* [EXERCISE] Repeat exactly the lines from the one containing "Lemma unmap_at_top : example_maps" through the last line of the records below, both included, and nothing else.

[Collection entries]
※

(* ===== verification/Mapexec.v ===== *)
(** * Mapexec: memory maps of processes, and every run

    The heap and stack of a new program, the copy of a map for a new process,
    and the runs of all operations on maps and regions. *)

From S2P Require Import Prelude Queue Result Alloc Pages Memmap Mapinv Mapops Mapspace Maprun.

Section exec.
Context {A : Type} `{AllocLaws A} (PAGE_ADDR_BITS SIZEOF_MAP SIZEOF_SEGMENT SIZEOF_REGION : Z).
Hypothesis map_size : 0 ≤ SIZEOF_MAP ≤ 2 ^ 30.
Hypothesis segment_size : 0 ≤ SIZEOF_SEGMENT ≤ 2 ^ 30.
Hypothesis region_size : 0 ≤ SIZEOF_REGION ≤ 2 ^ 30.
Implicit Types st : mm A.


Lemma held_same ext r r' : held ext r 1 r' = ext r' + (if (r' =? r) && negb (r =? NULL) then 1 else 0).
Proof. unfold held. destruct (_ && _); lia. Qed.


(** ** The copy of a map *)





(** ** Every run *)



(** The segments of a map. *)
Definition layout_of st (map : Z) : option layout :=
  m ← maps st !! map;
  ps ← queue_walk (size (nodes st)) (nodes st) (_queue_head (segments m));
  mapM (λ p, s ← segs st !! p; Some (p, s)) ps.


Inductive mm_op :=
  | MapAlloc
  | MapRef (map : Z)
  | MapFree (map : Z)
  | Duplicate (map : Z)
  | RegionAlloc (sz f memory : Z)
  | RegionRef (r : Z)
  | RegionFree (r : Z)
  | Mmap (map s length fl object off : Z)
  | Unmap (map s length : Z)
  | HeapStack (map stack_size memory : Z)
  | MoveSbrk (map diff : Z).

(** The state after an operation, with the error or the pointer it returns. *)
Definition mm_step (op : mm_op) st : res (mm A * Z) :=
  match op with
  | MapAlloc => memory_map_alloc SIZEOF_MAP st
  | MapRef map => st ← memory_map_make_ref st map; Val (st, 0)
  | MapFree map => st ← memory_map_free st map; Val (st, 0)
  | Duplicate map => '(st, error, p) ← duplicate_memory_map SIZEOF_MAP SIZEOF_SEGMENT st map; Val (st, if error <? 0 then error else p)
  | RegionAlloc sz f memory => memory_region_alloc_user_memory PAGE_ADDR_BITS SIZEOF_REGION st sz f memory
  | RegionRef r => st ← MEMORY_OBJECT_MAKE_REF st r; Val (st, 0)
  | RegionFree r => st ← memory_region_free st r; Val (st, 0)
  | Mmap map s length fl object off => memory_map_mmap PAGE_ADDR_BITS SIZEOF_SEGMENT st map s length fl object off
  | Unmap map s length => memory_map_unmap SIZEOF_SEGMENT st map s length
  | HeapStack map stack_size memory =>
      memory_map_insert_heap_stack PAGE_ADDR_BITS SIZEOF_SEGMENT SIZEOF_REGION st map stack_size memory
  | MoveSbrk map diff => memory_map_move_sbrk PAGE_ADDR_BITS st map diff
  end.

(** The references the callers hold afterwards; [r] is what was returned. *)
Definition ext_after (op : mm_op) (r : Z) (ext : Z → Z) : Z → Z :=
  match op with
  | RegionAlloc _ _ _ => held ext r 1
  | RegionRef r => held ext r 1
  | RegionFree r => held ext r (-1)
  | Mmap _ _ _ _ object _ => held ext object (-1)
  | _ => ext
  end.



























End exec.

(** memory_map_validate_address_range, when it is compiled in, refuses every
    address: the segment it finds begins at or below the address, which is
    what it takes for a fault. *)
Theorem validate_always_faults {A} `{AllocLaws A} (st : mm A) lay ext p l address length :
  mm_inv st lay ext → lay !! p = Some l → memory_map_validate_address_range st p address length = Val EFAULT.
Proof.
  intros Hinv Hl. destruct (inv_map _ _ _ _ _ Hinv Hl) as (m & Hm & Hlist & _).
  unfold memory_map_validate_address_range, memory_map_find. rewrite Hm. res_simpl.
  replace (_queue_head (segments m)) with (first_of NULL l.*1) by (symmetry; apply Hlist).
  rewrite (find_next_ok st (segments m) address l (size (nodes st)) []) by (done || by eapply fuel_ok). res_simpl.
  pose proof (find_ptr_view st (segments m) address [] l Hlist) as Hv. destruct (view l address) as [v|] eqn:Ev.
  - destruct Hv as (x & Hx & Hnz & _). destruct (size (nodes st)) as [|n] eqn:En.
    + pose proof (fuel_ok _ _ _ Hlist) as Hf. rewrite En in Hf. destruct l; [done|simpl in Hf; lia].
    + cbn [validate_loop]. rewrite (proj2 (Z.eqb_neq _ _) Hnz), Hx. res_simpl.
      assert (start x ≤ address) as Hs.
      { clear -Hx Ev Hlist. destruct Hlist as (_ & Hin & _). induction l as [|[q s] l IH]; [done|]. simpl in *.
        destruct (holds s address) eqn:Eh; [|apply IH; [intros p y Hy; apply Hin; set_solver|done|done]].
        rewrite (Hin q s) in Hx by set_solver. injection Hx as <-. unfold holds in Eh. lia. }
      unfold within_memory_segment_start. by rewrite (proj2 (Z.leb_le _ _) Hs).
  - rewrite Hv. by destruct (size (nodes st)).
Qed.

(** ** Examples *)
#[local] Existing Instance example_allocator.
#[local] Existing Instance example_alloc_laws.

Fixpoint mm_run (ops : list mm_op) (st : mm Alloc.kheap) (ext : Z → Z) : res (mm Alloc.kheap * (Z → Z)) :=
  match ops with
  | [] => Val (st, ext)
  | op :: ops => '(st, r) ← mm_step 12 48 28 20 op st; mm_run ops st (ext_after op r ext)
  end.
Definition mm_empty : mm Alloc.kheap := Mm ∅ ∅ ∅ ∅ example_kheap [].
Definition example_maps (ops : list mm_op) : res (list (Z * list (Z * Z * Z * Z)) * list (Z * Z)) :=
  '(st, _) ← mm_run ops mm_empty (λ _, 0);
  Val ((λ '(p, _), (p, match layout_of st p with Some l => (λ '(_, s), (start s, end_ s, flags s, region s)) <$> l | None => [] end)) <$> map_to_list (maps st),
       (λ '(r, x), (r, r_refcount x)) <$> map_to_list (regions st)).
Definition example_ops : list mm_op :=
  [MapAlloc; RegionAlloc 16384 0 65536; Mmap 66056 65536 16384 SEG_TYPE_CODE 66112 0; HeapStack 66056 65536 131072].


(** A program is mapped and given a heap and a stack, the break moves, the map
    is copied and a page in the middle of the code unmapped. *)
Definition example_run : list mm_op := example_ops ++ [MoveSbrk 66056 8192; Duplicate 66056; Unmap 66056 69632 4096].


(** The run gives two maps that share the regions, which the last segments give back. *)
Lemma example_run_maps : example_maps example_run =
  Val ([(66312, [(65536, 81920, 1, 66112); (131072, 139264, 4147, 66176); (139264, 196608, 4404, 66176)]);
        (66056, [(65536, 69632, 1, 66112); (73728, 81920, 1, 66112); (131072, 139264, 4147, 66176); (139264, 196608, 4404, 66176)])],
       [(66112, 3); (66176, 4)]).
Proof. by vm_compute. Qed.

(** *** What the conditions leave out *)

(** A break below the start of the heap is not refused: the heap ends before it begins. *)
Lemma sbrk_below_heap : example_maps (example_ops ++ [MoveSbrk 66056 (-4096)]) =
  Val ([(66056, [(65536, 81920, 1, 66112); (131072, 126976, 4147, 66176); (126976, 196608, 4404, 66176)])], [(66112, 1); (66176, 2)]).
Proof. by vm_compute. Qed.

(** A break above the end of the stack is refused only after the start of the stack has been moved there. *)
Lemma sbrk_past_stack : example_maps (example_ops ++ [MoveSbrk 66056 69632]) =
  Val ([(66056, [(65536, 81920, 1, 66112); (131072, 131072, 4147, 66176); (200704, 196608, 4404, 66176)])], [(66112, 1); (66176, 2)]).
Proof. by vm_compute. Qed.

(** What is mapped up to the end of the address space cannot be unmapped. *)
Lemma unmap_at_top : example_maps [MapAlloc; Mmap 66056 4278190080 16777216 0 0 0; Unmap 66056 4278190080 16777216] =
  Val ([(66056, [(4278190080, 0, 0, 0)])], []).
Proof. by vm_compute. Qed.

※

* [RESPONSE BOX]
Lemma unmap_at_top : example_maps [MapAlloc; Mmap 66056 4278190080 16777216 0 0 0; Unmap 66056 4278190080 16777216] =
  Val ([(66056, [(4278190080, 0, 0, 0)])], []).
Proof. by vm_compute. Qed.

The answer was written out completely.